[TASK INPUTS]

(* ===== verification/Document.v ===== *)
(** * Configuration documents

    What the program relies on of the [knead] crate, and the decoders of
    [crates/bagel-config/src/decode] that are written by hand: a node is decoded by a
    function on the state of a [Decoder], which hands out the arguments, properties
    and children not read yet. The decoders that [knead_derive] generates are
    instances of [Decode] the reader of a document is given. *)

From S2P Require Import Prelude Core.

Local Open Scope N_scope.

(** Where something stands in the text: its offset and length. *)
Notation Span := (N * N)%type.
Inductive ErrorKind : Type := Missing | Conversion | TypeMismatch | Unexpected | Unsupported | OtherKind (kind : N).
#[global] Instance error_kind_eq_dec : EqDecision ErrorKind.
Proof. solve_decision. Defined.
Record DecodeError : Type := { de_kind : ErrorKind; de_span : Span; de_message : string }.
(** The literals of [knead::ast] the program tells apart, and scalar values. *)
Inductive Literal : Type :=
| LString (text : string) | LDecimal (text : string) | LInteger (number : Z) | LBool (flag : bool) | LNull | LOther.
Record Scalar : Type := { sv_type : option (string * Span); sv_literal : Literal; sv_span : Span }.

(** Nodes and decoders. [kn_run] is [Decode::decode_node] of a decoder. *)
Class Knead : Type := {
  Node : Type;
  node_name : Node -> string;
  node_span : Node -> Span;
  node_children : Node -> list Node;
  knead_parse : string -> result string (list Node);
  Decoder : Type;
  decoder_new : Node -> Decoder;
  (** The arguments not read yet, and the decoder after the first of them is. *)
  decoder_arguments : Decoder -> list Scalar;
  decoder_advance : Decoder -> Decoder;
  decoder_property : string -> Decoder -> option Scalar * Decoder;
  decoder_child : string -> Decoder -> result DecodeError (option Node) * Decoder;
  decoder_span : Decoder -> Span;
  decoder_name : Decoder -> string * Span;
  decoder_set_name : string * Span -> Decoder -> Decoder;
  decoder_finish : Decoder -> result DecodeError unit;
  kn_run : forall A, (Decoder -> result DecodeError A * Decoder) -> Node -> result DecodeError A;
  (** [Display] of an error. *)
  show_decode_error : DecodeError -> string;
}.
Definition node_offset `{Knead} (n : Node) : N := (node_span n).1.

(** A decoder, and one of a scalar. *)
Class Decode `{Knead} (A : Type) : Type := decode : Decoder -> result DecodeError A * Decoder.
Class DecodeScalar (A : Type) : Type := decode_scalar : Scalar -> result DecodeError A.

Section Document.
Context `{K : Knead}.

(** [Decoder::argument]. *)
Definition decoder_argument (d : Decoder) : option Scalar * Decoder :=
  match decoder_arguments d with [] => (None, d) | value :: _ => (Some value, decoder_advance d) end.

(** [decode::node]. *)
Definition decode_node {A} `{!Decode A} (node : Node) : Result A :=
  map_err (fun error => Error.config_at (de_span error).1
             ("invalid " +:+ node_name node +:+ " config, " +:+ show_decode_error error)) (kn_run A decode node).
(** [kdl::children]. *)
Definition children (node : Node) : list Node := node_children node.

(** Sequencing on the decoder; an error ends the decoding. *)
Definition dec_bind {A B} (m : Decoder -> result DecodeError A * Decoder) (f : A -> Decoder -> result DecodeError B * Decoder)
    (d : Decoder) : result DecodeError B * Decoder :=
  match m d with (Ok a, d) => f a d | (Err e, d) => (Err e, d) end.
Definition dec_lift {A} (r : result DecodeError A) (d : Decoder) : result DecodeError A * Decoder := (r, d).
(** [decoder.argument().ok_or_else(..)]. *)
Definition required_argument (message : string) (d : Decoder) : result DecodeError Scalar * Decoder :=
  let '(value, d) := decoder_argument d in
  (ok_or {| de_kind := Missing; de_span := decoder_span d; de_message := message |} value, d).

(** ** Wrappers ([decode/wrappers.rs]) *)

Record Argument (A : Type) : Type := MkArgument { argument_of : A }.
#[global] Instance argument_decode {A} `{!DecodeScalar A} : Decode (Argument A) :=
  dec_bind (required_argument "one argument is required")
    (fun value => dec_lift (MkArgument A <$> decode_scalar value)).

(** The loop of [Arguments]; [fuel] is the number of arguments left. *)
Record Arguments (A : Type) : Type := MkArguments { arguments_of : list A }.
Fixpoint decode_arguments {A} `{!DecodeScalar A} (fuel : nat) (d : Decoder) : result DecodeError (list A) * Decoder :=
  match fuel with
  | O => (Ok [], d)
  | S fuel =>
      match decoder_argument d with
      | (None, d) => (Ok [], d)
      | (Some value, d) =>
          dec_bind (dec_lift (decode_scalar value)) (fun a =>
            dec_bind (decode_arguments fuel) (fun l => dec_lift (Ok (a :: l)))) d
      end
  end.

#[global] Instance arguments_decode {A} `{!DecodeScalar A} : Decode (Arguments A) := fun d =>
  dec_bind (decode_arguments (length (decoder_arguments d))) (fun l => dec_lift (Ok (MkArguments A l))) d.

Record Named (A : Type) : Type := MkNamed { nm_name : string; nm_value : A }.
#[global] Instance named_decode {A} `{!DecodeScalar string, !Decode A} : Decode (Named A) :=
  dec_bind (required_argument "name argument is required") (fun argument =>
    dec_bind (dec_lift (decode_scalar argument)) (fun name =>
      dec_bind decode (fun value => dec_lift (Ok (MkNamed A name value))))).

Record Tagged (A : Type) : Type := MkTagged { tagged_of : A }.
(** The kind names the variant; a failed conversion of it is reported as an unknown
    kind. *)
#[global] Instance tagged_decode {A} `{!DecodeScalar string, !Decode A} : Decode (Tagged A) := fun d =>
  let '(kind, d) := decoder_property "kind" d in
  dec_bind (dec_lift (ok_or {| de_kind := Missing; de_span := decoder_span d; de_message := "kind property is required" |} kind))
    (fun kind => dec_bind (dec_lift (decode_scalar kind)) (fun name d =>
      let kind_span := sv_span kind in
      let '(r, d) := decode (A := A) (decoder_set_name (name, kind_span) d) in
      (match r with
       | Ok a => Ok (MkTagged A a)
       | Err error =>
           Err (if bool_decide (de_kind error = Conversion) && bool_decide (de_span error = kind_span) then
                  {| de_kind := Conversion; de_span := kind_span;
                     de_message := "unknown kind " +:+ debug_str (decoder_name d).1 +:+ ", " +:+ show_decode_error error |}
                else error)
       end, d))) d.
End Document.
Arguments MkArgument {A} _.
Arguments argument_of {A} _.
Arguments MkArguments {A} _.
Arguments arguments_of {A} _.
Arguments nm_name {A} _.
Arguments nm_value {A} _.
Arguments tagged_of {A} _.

[/TASK INPUTS]
[TASK INPUTS]

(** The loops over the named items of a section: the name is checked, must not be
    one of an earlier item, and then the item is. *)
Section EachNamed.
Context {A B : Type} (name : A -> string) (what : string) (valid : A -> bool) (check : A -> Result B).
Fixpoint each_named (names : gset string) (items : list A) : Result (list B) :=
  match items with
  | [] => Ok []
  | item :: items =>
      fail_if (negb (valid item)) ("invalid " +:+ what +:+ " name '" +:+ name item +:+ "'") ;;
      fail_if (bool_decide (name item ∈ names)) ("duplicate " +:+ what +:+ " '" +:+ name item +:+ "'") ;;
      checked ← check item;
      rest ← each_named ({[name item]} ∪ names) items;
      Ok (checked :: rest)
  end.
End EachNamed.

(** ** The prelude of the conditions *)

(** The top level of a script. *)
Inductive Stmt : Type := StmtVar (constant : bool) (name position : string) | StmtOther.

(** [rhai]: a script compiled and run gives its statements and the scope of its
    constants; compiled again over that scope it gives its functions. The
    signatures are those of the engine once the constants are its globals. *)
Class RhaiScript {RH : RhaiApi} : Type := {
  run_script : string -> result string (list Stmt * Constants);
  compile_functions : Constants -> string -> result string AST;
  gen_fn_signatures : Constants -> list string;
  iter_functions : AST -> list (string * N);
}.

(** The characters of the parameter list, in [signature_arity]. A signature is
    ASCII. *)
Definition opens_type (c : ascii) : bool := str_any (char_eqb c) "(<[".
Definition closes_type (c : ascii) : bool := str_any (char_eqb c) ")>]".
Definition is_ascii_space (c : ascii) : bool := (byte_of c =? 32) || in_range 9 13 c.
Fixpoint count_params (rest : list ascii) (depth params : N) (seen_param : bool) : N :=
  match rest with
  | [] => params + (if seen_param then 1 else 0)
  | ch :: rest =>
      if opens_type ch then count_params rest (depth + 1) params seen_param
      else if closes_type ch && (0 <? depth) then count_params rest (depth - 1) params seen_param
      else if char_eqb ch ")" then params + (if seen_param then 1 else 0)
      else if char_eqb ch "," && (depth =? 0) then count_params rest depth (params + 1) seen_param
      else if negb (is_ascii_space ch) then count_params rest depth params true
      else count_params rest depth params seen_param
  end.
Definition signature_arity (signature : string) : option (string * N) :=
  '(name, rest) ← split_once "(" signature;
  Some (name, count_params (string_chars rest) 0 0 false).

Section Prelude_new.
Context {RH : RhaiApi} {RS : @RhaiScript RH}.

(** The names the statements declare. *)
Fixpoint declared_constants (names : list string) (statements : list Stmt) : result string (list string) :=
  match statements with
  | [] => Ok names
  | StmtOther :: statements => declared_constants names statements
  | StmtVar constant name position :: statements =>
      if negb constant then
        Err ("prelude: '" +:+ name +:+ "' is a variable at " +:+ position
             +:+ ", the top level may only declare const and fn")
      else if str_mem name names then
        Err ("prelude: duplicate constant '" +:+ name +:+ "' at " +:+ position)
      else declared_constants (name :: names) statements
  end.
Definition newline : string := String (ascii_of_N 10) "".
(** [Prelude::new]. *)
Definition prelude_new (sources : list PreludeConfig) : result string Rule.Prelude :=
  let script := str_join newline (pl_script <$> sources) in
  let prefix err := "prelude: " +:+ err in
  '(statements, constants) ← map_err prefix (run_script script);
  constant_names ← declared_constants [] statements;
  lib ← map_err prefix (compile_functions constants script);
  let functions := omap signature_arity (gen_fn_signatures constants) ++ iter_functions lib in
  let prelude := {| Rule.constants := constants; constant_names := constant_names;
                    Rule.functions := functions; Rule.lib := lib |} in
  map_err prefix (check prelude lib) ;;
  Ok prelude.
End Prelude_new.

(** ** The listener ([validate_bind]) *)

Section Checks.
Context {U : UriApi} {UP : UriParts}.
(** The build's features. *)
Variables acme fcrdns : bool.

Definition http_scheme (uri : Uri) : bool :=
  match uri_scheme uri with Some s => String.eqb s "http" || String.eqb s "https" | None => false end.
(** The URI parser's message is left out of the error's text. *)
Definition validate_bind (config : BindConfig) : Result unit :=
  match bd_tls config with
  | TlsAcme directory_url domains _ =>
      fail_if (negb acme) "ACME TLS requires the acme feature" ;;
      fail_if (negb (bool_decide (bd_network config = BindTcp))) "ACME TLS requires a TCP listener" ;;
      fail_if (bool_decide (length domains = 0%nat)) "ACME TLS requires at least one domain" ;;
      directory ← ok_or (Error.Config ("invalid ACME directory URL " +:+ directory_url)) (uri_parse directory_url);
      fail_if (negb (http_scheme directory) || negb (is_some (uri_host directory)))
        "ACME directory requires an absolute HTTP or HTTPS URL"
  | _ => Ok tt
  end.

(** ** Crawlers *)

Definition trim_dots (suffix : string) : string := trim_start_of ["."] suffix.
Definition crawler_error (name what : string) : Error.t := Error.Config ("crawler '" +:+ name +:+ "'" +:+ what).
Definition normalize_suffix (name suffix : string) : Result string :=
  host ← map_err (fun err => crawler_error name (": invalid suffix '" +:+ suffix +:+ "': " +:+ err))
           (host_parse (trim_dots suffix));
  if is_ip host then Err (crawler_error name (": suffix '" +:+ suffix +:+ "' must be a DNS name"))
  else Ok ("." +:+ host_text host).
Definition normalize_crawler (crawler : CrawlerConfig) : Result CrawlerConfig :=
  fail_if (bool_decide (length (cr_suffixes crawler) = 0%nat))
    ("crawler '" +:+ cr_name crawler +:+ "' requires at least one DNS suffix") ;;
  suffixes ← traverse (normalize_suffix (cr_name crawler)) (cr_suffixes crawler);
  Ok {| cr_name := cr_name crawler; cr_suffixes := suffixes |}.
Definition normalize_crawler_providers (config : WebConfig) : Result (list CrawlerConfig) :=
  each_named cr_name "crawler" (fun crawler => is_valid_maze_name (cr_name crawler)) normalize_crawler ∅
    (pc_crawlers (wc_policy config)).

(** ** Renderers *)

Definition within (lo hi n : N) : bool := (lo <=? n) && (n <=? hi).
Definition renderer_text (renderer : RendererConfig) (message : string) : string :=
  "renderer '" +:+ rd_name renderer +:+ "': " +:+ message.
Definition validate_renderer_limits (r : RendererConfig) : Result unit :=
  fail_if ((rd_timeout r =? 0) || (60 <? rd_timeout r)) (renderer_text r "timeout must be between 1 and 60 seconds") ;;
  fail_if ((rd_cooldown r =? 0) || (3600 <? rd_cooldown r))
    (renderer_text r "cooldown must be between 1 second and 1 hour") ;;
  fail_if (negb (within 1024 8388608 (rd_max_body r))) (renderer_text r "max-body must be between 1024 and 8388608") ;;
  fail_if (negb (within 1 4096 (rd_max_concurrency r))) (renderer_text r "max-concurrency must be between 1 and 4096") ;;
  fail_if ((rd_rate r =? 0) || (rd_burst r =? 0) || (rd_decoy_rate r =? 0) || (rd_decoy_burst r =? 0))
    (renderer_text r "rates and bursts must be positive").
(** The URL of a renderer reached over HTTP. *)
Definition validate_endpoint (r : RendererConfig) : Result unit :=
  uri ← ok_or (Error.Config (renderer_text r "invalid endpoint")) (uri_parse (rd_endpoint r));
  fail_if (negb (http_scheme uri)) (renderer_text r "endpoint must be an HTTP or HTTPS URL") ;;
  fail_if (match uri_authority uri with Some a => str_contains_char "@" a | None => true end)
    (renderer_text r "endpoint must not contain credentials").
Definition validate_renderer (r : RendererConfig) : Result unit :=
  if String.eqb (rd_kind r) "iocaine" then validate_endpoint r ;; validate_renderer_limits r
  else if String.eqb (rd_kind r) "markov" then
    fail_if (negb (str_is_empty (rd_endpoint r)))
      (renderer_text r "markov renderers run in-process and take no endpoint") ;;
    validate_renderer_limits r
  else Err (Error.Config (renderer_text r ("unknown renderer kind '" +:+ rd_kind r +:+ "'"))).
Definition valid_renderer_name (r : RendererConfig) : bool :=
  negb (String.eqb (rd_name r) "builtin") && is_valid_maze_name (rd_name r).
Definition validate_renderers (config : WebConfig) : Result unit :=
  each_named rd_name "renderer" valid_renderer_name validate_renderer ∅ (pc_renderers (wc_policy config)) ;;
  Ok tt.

[/TASK INPUTS]
[TASK INPUTS]

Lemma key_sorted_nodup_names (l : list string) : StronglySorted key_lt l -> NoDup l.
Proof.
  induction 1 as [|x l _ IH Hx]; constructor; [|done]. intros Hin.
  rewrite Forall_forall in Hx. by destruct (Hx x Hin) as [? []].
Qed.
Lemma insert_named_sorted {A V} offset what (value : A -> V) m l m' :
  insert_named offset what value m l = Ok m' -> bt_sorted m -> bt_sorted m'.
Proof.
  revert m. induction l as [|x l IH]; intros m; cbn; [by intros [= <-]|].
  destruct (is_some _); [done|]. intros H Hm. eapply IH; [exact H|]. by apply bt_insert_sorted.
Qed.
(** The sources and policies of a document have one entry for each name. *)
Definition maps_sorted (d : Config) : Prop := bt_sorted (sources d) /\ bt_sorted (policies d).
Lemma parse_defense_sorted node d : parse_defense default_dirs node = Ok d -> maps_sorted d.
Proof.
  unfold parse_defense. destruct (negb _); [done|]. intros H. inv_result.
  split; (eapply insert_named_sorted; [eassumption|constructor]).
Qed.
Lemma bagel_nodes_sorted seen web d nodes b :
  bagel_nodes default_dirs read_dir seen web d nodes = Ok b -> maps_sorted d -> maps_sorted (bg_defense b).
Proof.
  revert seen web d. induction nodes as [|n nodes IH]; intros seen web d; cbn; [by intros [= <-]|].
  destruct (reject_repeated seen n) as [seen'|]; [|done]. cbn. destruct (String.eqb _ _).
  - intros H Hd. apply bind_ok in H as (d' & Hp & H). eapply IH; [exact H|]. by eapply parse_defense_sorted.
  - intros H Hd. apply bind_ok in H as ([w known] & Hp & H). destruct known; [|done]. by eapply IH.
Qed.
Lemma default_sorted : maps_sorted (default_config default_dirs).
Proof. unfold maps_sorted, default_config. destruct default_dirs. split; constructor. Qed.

[/TASK INPUTS]

→ WHAT TO PRODUCE:
Lines in the material above that include the string "within" should be listed.

→ RESPONSE TO THIS EXERCISE:
Definition within (lo hi n : N) : bool := (lo <=? n) && (n <=? hi).
  fail_if (negb (within 1024 8388608 (rd_max_body r))) (renderer_text r "max-body must be between 1024 and 8388608") ;;
  fail_if (negb (within 1 4096 (rd_max_concurrency r))) (renderer_text r "max-concurrency must be between 1 and 4096") ;;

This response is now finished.